TVRINews, Yogyakarta
Rumah Sakit Umum Pusat (RSUP) Dr. Sardjito Yogyakarta menonaktifkan seorang dokter peserta Program Pendidikan Dokter Spesialis (PPDS) yang diduga memberikan komentar bernada merendahkan terhadap pasien BPJS Kesehatan melalui media sosial. Kebijakan tersebut mulai diberlakukan pada Kamis sebagai bagian dari proses penanganan internal.
Dokter berinisial Elda Putri Rahardini diketahui merupakan peserta PPDS dari Fakultas Kedokteran, Kesehatan Masyarakat, dan Keperawatan (FK-KMK) Universitas Gadjah Mada (UGM) yang sedang menjalani pendidikan klinis di RSUP Dr. Sardjito.
Sebagai tindak lanjut, RSUP Dr. Sardjito bersama FK-KMK UGM menghentikan sementara seluruh aktivitas pendidikan klinis yang bersangkutan. Dokter tersebut juga akan menjalani proses pembinaan melalui mekanisme Pendidikan Bermartabat yang diterapkan oleh kedua institusi.
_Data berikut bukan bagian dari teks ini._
(* ===== verification/CanonicalJson.v ===== *)
(** The canonical JSON text of [daemon/auth.rs] determines the value: the hash of
    a message's payload binds the payload. *)

From S2P Require Import Prelude Bytes Json DaemonAuth.
#[local] Open Scope Z_scope.

Section Canonical.
Context `{J : JsonText, L : !JsonTextLaws}.

(** What may follow a value inside a text: nothing, or a delimiter. *)
Definition tail_ok (t : string) : Prop :=
  match t with EmptyString => True | String c _ => number_char c = false end.

(** The kind of value a first character announces. *)
Definition head_kind (c : ascii) : option nat :=
  if number_char c then Some 3%nat
  else if Ascii.eqb c "n" then Some 0%nat
  else if Ascii.eqb c "t" then Some 1%nat
  else if Ascii.eqb c "f" then Some 2%nat
  else if Ascii.eqb c "034" then Some 4%nat
  else if Ascii.eqb c "[" then Some 5%nat
  else if Ascii.eqb c "{" then Some 6%nat
  else None.
Definition kind_of (v : value) : nat :=
  match v with
  | JNull => 0 | JBool true => 1 | JBool false => 2 | JInt _ | JFloat _ => 3
  | JStr _ => 4 | JArr _ => 5 | JObj _ => 6
  end.

Lemma show_Z_number z : all_number_chars (show_Z z) = true /\ show_Z z <> EmptyString.
Proof.
  split; [|apply show_Z_nonempty].
  unfold all_number_chars. apply forallb_forall. apply List.Forall_forall.
  apply show_Z_chars; [done|]. intros n. unfold pretty_N_char. by repeat case_match.
Qed.

Lemma number_cut s1 s2 t1 t2 :
  all_number_chars s1 = true -> all_number_chars s2 = true -> tail_ok t1 -> tail_ok t2 ->
  s1 +:+ t1 = s2 +:+ t2 -> s1 = s2 /\ t1 = t2.
Proof.
  unfold all_number_chars. revert s2.
  induction s1 as [|a s1 IH]; intros [|b s2] H1 H2 T1 T2; rewrite ?append_cons, ?append_nil_l; cbn in H1, H2; intros E.
  - done.
  - subst t1. cbn in T1. by rewrite T1 in H2.
  - subst t2. cbn in T2. by rewrite T2 in H1.
  - injection E as -> E. apply andb_true_iff in H1 as [_ H1], H2 as [_ H2].
    by destruct (IH s2 H1 H2 T1 T2 E) as [-> ->].
Qed.

Lemma number_head s : all_number_chars s = true -> s <> EmptyString ->
  exists c t, s = String c t /\ head_kind c = Some 3%nat.
Proof.
  destruct s as [|c t]; [done|]. unfold all_number_chars, head_kind.
  cbn [list_ascii_of_string forallb]. intros [Hc _]%andb_true_iff _. exists c, t. by rewrite Hc.
Qed.

Lemma canonical_head v : value_wf float_ok v ->
  exists c t, canonical_json v = String c t /\ head_kind c = Some (kind_of v).
Proof.
  intros Hv. destruct v as [|[]|z|f|s|l|m]; cbn [canonical_json kind_of].
  1-3: by eexists _, _.
  - apply number_head; apply show_Z_number.
  - apply number_head; by apply float_text_chars.
  - destruct (quote_head s) as [t ->]. by eexists _, _.
  - rewrite append_cons. by eexists _, _.
  - rewrite append_cons. by eexists _, _.
Qed.

(** ** Sequences separated by commas and closed by a bracket *)

Section Sequence.
Context {A : Type} (enc : A -> string) (close : ascii).
Hypothesis close_tail : number_char close = false.
Hypothesis close_comma : close <> ","%char.

Lemma join_cut (ok : A -> Prop) l1 :
  Forall (fun x => forall y t1 t2, ok y -> tail_ok t1 -> tail_ok t2 ->
    enc x +:+ t1 = enc y +:+ t2 -> x = y /\ t1 = t2) l1 ->
  (forall x, ok x -> exists c t, enc x = String c t /\ c <> close) ->
  Forall ok l1 -> forall l2 t1 t2, Forall ok l2 ->
  join "," (map enc l1) +:+ String close t1 = join "," (map enc l2) +:+ String close t2 ->
  l1 = l2 /\ t1 = t2.
Proof.
  intros Hcut Hhead Hok1. induction l1 as [|x l1 IH]; intros l2 t1 t2 Hok2 E.
  - destruct l2 as [|y l2]; [by injection E|exfalso].
    apply List.Forall_inv in Hok2. destruct (Hhead y Hok2) as (c & t & Hy & Hc).
    destruct l2; cbn [map join] in E; rewrite ?append_assoc, Hy, append_nil_l, append_cons in E;
      injection E; congruence.
  - apply List.Forall_cons_iff in Hcut as [Hx Hcut], Hok1 as [Hokx Hok1].
    destruct l2 as [|y l2].
    + exfalso. destruct (Hhead x Hokx) as (c & t & Hy & Hc).
      destruct l1; cbn [map join] in E; rewrite ?append_assoc, Hy, append_nil_l, append_cons in E;
        injection E; congruence.
    + apply List.Forall_cons_iff in Hok2 as [Hoky Hok2].
      destruct l1 as [|x' l1], l2 as [|y' l2]; cbn [map] in E.
      * apply Hx in E as [-> E']; [|done..]. by injection E' as ->.
      * rewrite join_cons2, append_assoc in E.
        apply Hx in E as [-> E']; [|done..]. exfalso.
        rewrite ?append_assoc, !append_cons in E'. injection E'. congruence.
      * rewrite join_cons2, append_assoc in E.
        apply Hx in E as [-> E']; [|done..]. exfalso.
        rewrite ?append_assoc, !append_cons in E'. injection E'. congruence.
      * rewrite !join_cons2, !append_assoc in E.
        apply Hx in E as [-> E']; [|done..].
        rewrite !append_cons, !append_nil_l in E'. injection E' as E'.
        destruct (IH Hcut Hok1 (y' :: l2) t1 t2 Hok2 E') as [-> ->]. done.
Qed.
End Sequence.

(** ** The cut property of values *)

Definition cut (x : value) : Prop :=
  forall y t1 t2, value_wf float_ok y -> tail_ok t1 -> tail_ok t2 ->
    canonical_json x +:+ t1 = canonical_json y +:+ t2 -> x = y /\ t1 = t2.

(** Equal texts announce values of the same kind. *)
Lemma same_kind x y t1 t2 :
  value_wf float_ok x -> value_wf float_ok y ->
  canonical_json x +:+ t1 = canonical_json y +:+ t2 -> kind_of x = kind_of y.
Proof.
  intros Hx Hy. destruct (canonical_head x Hx) as (c & s & -> & Hc), (canonical_head y Hy) as (d & u & -> & Hd).
  rewrite !append_cons. injection 1 as -> _. congruence.
Qed.

Definition entry (kv : string * value) : string := quote (fst kv) +:+ ":" +:+ canonical_json (snd kv).

(** A sorted object is written entry by entry. *)
Lemma canonical_obj m : key_sorted m -> canonical_json (JObj m) = "{" +:+ join "," (map entry m) +:+ "}".
Proof.
  intros Hm. cbn [canonical_json]. rewrite (sort_strings_sorted (map fst m)) by done.
  set (texts := map (fun kv => (fst kv, canonical_json (snd kv))) m).
  assert (Hkeys : map fst texts = map fst m) by (unfold texts; by rewrite map_map).
  assert (Hk : keyed fst texts).
  { unfold keyed. rewrite Hkeys. unfold key_sorted, keys in Hm. clear -Hm.
    induction (map fst m) as [|k l IH]; constructor; apply StronglySorted_inv in Hm as [H1 H2]; [|auto].
    rewrite list_elem_of_In. intros Hin. rewrite List.Forall_forall in H2. by apply (key_lt_irrefl k), H2. }
  do 3 f_equal. rewrite map_map. apply map_ext_in. intros kv Hin. unfold entry.
  assert (Hin' : In (fst kv, canonical_json (snd kv)) texts) by (unfold texts; by apply (in_map (fun kv => (fst kv, canonical_json (snd kv))))).
  pose proof (keyed_find fst _ _ Hk Hin') as Hf. cbn [fst] in Hf. by rewrite Hf.
Qed.

Lemma entry_cut m :
  Forall (fun kv => cut (snd kv)) m ->
  Forall (fun x => forall y t1 t2, value_wf float_ok (snd y) -> tail_ok t1 -> tail_ok t2 ->
    entry x +:+ t1 = entry y +:+ t2 -> x = y /\ t1 = t2) m.
Proof.
  apply List.Forall_impl. intros [k v] Hv [k2 v2] t1 t2 Hy T1 T2. unfold entry. cbn [fst snd] in *.
  rewrite !append_assoc. intros [-> E]%quote_cut. rewrite !append_cons, !append_nil_l in E. injection E as E.
  by destruct (Hv v2 t1 t2 Hy T1 T2 E) as [-> ->].
Qed.

Lemma canonical_cut v : value_wf float_ok v -> cut v.
Proof.
  induction v as [|b|z|f|s|l IH|m IH] using value_ind'; intros Hv y t1 t2 Hy T1 T2 E;
    pose proof (same_kind _ _ _ _ Hv Hy E) as Hk.
  - destruct y as [|[]| | | | |]; try discriminate Hk. cbn in E. rewrite !append_cons in E. by injection E.
  - destruct b, y as [|[]| | | | |]; try discriminate Hk; cbn in E; rewrite !append_cons in E; by injection E.
  - assert (Hz := show_Z_number z).
    destruct y as [|[]|z2|g| | |]; try discriminate Hk; cbn [canonical_json] in E.
    + destruct (number_cut _ _ _ _ (proj1 Hz) (proj1 (show_Z_number z2)) T1 T2 E) as [->%show_Z_inj ->]. done.
    + destruct (number_cut _ _ _ _ (proj1 Hz) (proj1 (float_text_chars g Hy)) T1 T2 E) as [E' _].
      by destruct (float_text_not_int g z Hy).
  - assert (Hf := float_text_chars f Hv).
    destruct y as [|[]|z2|g| | |]; try discriminate Hk; cbn [canonical_json] in E.
    + destruct (number_cut _ _ _ _ (proj1 Hf) (proj1 (show_Z_number z2)) T1 T2 E) as [E' _].
      by destruct (float_text_not_int f z2 Hv).
    + destruct (number_cut _ _ _ _ (proj1 Hf) (proj1 (float_text_chars g Hy)) T1 T2 E) as [E' ->].
      by apply float_text_inj in E' as ->.
  - destruct y as [|[]|z2|g|s2| |]; try discriminate Hk. cbn [canonical_json] in E.
    by apply quote_cut in E as [-> ->].
  - destruct y as [|[]|z2|g|s2|l2|]; try discriminate Hk. cbn [canonical_json] in E.
    apply value_wf_arr in Hv, Hy. rewrite !append_assoc, !append_cons, !append_nil_l in E.
    injection E as E. destruct (join_cut canonical_json "]" eq_refl ltac:(done) (value_wf float_ok) l)
      with (l2 := l2) (t1 := t1) (t2 := t2) as [-> ->]; try done.
    + rewrite List.Forall_forall in IH, Hv |- *. intros x Hx. apply IH; auto.
    + intros x Hx. destruct (canonical_head x Hx) as (c & t & -> & Hc). exists c, t. split; [done|]. by intros ->.
  - destruct y as [|[]|z2|g|s2|l2|m2]; try discriminate Hk.
    apply value_wf_obj in Hv as [Hs Hv], Hy as [Hs2 Hy]. rewrite !canonical_obj in E by done.
    rewrite !append_assoc, !append_cons, !append_nil_l in E.
    injection E as E. destruct (join_cut entry "}" eq_refl ltac:(done) (fun kv => value_wf float_ok (snd kv)) m)
      with (l2 := m2) (t1 := t1) (t2 := t2) as [-> ->]; try done.
    + apply entry_cut. rewrite List.Forall_forall in IH, Hv |- *. intros x Hx. apply IH; auto.
    + intros x Hx. unfold entry. destruct (quote_head (fst x)) as [t ->]. rewrite append_cons. by eexists _, _.
Qed.

End Canonical.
Kepala Bagian Hukum dan Humas RSUP Dr. Sardjito, Banu Hermawan, menegaskan bahwa unggahan yang menjadi sorotan dilakukan atas nama pribadi dan tidak mencerminkan sikap maupun kebijakan rumah sakit.

“Dokter yang memberikan komentar tersebut merupakan dokter peserta didik dari FK-KMK UGM di RSUP Dr. Sardjito. Unggahan itu dilakukan secara personal melalui media sosial. Rumah Sakit Dr. Sardjito dan FK-KMK UGM memiliki Sekretariat Bersama Pendidikan Bermartabat. Yang bersangkutan akan menjalani proses sesuai mekanisme tersebut,” ucapnya pada Kamis, 6 Agustus 2026.
“Mulai hari ini yang bersangkutan juga telah dinonaktifkan untuk mengikuti seluruh proses yang berkaitan dengan Pendidikan Bermartabat. Kami menjunjung tinggi penghormatan terhadap harkat dan martabat pasien dalam bentuk apa pun,” terusnya
Meski dokter yang bersangkutan telah menyampaikan permintaan maaf melalui akun media sosial pribadinya, pihak rumah sakit memastikan proses evaluasi dan penegakan aturan tetap berjalan sesuai mekanisme yang berlaku.
RSUP Dr. Sardjito juga meluruskan informasi yang beredar di media sosial terkait pasien bernama Yurizal. Rumah sakit menegaskan bahwa peristiwa yang dialami pasien tersebut bukan terjadi di RSUP Dr. Sardjito.
Kasus ini bermula dari unggahan Yurizal di media sosial yang menceritakan pengalamannya menunggu sekitar delapan jam untuk mendapatkan kamar perawatan di sebuah rumah sakit. Unggahan tersebut kemudian memicu beragam respons dari warganet, termasuk komentar yang diduga ditulis oleh dokter Elda dan dinilai tidak mencerminkan empati terhadap pasien.
Belakangan, beredar kabar bahwa Yurizal meninggal dunia setelah menjalani perawatan. Namun hingga saat ini belum ada keterangan resmi yang menyatakan adanya hubungan antara proses pelayanan kesehatan yang diterima dengan meninggalnya pasien tersebut.
Sementara itu, dugaan pelanggaran etika akibat komentar di media sosial masih menjadi perhatian publik dan tengah diproses oleh pihak terkait sesuai mekanisme yang berlaku.